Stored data
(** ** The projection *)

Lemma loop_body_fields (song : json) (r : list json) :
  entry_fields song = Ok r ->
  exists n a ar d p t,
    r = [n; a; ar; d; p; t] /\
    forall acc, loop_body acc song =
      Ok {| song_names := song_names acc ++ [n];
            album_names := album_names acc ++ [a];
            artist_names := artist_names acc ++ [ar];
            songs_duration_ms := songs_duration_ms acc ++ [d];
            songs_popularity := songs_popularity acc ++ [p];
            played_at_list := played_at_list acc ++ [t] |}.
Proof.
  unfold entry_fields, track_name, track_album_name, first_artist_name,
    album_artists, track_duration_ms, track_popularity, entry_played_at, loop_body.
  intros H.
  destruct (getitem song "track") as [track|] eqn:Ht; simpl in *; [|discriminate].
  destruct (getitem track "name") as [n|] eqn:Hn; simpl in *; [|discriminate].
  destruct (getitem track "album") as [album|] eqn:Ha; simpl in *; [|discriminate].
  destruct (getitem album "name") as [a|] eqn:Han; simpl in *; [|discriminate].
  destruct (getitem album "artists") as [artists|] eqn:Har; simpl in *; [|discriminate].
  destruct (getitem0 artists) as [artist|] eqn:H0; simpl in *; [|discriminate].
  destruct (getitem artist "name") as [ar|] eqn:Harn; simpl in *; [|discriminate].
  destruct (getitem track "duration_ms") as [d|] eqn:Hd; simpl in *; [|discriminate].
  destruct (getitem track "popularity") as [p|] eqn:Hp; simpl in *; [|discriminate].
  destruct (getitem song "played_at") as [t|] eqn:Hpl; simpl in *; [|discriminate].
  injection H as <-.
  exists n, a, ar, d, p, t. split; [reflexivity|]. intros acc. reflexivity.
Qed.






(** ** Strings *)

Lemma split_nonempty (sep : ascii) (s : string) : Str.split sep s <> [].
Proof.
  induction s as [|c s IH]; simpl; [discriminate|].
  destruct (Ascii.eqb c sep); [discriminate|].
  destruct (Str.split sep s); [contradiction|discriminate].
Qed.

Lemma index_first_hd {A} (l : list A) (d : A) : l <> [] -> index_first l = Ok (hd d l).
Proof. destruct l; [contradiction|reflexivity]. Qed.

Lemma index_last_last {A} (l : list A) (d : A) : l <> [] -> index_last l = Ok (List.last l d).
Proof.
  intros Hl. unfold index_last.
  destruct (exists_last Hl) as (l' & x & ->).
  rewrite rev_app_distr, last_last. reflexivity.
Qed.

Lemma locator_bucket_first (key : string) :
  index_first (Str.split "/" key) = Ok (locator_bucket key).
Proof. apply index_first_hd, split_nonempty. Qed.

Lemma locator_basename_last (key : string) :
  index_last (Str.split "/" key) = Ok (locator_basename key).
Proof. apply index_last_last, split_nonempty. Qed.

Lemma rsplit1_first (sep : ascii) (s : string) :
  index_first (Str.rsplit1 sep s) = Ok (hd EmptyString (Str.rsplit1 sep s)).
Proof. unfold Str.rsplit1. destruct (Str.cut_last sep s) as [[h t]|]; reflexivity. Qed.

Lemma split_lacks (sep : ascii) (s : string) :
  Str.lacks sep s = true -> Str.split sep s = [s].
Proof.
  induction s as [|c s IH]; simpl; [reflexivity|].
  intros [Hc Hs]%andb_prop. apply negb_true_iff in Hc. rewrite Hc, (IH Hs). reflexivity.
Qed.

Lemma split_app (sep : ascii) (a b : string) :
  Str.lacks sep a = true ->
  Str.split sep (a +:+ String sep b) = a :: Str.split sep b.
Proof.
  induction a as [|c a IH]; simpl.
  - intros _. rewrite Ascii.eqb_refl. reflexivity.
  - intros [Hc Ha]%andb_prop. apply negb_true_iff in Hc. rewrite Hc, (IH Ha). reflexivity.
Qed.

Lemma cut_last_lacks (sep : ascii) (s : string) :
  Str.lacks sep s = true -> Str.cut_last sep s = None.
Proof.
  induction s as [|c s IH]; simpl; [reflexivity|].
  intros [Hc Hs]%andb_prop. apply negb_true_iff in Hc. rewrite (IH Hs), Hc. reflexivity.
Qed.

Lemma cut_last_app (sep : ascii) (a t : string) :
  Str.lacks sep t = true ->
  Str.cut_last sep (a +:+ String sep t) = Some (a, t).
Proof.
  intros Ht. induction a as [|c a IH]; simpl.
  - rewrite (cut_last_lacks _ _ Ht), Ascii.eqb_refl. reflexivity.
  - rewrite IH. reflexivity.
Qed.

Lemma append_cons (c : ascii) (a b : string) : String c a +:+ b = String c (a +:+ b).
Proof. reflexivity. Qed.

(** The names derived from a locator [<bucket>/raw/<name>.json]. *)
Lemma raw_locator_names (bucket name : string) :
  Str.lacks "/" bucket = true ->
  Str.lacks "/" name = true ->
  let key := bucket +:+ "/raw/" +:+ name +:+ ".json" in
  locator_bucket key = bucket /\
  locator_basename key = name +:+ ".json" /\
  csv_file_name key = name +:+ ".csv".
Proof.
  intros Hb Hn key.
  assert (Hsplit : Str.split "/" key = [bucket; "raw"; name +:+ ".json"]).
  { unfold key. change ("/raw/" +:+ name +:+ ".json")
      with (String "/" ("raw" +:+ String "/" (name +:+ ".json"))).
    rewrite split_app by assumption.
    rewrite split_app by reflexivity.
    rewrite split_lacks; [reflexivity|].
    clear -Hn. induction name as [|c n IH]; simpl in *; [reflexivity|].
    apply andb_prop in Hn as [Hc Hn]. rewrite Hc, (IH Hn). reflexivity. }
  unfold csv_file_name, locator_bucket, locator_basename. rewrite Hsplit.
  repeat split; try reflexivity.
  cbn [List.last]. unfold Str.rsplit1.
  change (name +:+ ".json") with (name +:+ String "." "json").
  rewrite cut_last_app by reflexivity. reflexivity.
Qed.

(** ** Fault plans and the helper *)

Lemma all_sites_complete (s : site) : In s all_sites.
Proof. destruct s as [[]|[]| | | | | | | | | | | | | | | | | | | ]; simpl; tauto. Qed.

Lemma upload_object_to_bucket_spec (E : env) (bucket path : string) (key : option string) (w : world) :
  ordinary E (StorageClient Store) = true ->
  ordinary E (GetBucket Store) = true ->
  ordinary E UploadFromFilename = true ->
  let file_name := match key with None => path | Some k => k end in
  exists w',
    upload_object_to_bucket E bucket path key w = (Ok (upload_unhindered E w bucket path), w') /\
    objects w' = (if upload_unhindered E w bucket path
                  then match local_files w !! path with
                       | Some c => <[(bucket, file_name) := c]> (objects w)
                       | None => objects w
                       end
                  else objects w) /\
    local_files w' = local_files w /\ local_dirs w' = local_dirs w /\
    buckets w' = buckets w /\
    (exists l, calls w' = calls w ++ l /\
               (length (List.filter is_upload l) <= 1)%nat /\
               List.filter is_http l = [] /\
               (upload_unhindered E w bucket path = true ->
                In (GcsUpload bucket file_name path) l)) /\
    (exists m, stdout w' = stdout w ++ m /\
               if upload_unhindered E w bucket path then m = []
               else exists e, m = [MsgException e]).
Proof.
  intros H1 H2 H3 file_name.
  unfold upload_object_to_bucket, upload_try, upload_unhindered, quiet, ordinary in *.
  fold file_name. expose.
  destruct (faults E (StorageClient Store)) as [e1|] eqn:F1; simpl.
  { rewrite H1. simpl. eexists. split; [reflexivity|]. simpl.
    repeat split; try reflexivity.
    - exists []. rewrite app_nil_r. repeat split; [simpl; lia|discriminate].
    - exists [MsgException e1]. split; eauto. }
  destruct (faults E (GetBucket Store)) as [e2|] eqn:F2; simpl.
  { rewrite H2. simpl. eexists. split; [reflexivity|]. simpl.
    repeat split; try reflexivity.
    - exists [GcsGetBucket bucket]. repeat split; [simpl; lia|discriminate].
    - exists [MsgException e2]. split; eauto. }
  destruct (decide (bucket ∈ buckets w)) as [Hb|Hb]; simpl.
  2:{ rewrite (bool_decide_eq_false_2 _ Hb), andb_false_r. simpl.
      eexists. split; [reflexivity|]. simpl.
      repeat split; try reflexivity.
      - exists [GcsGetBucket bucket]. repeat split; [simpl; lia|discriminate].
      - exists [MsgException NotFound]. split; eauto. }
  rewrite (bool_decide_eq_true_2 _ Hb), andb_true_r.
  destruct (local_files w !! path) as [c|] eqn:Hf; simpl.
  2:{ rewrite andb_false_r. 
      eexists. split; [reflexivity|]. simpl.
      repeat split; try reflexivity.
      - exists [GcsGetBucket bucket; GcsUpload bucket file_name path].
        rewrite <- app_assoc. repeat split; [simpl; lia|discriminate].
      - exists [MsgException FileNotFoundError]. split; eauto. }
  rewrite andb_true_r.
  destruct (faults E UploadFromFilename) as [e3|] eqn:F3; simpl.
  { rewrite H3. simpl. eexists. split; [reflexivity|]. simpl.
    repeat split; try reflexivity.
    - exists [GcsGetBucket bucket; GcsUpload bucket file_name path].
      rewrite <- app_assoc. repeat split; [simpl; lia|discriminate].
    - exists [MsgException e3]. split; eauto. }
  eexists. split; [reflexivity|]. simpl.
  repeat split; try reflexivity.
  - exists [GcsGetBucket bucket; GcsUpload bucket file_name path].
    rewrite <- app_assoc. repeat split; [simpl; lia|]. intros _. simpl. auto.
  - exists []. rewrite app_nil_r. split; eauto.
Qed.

**Task details**: Where a line of the records above holds the word "GcsGetBucket", copy that line.

**Exercise solution**:
    - exists [GcsGetBucket bucket]. repeat split; [simpl; lia|discriminate].
      - exists [GcsGetBucket bucket]. repeat split; [simpl; lia|discriminate].
      - exists [GcsGetBucket bucket; GcsUpload bucket file_name path].
    - exists [GcsGetBucket bucket; GcsUpload bucket file_name path].
  - exists [GcsGetBucket bucket; GcsUpload bucket file_name path].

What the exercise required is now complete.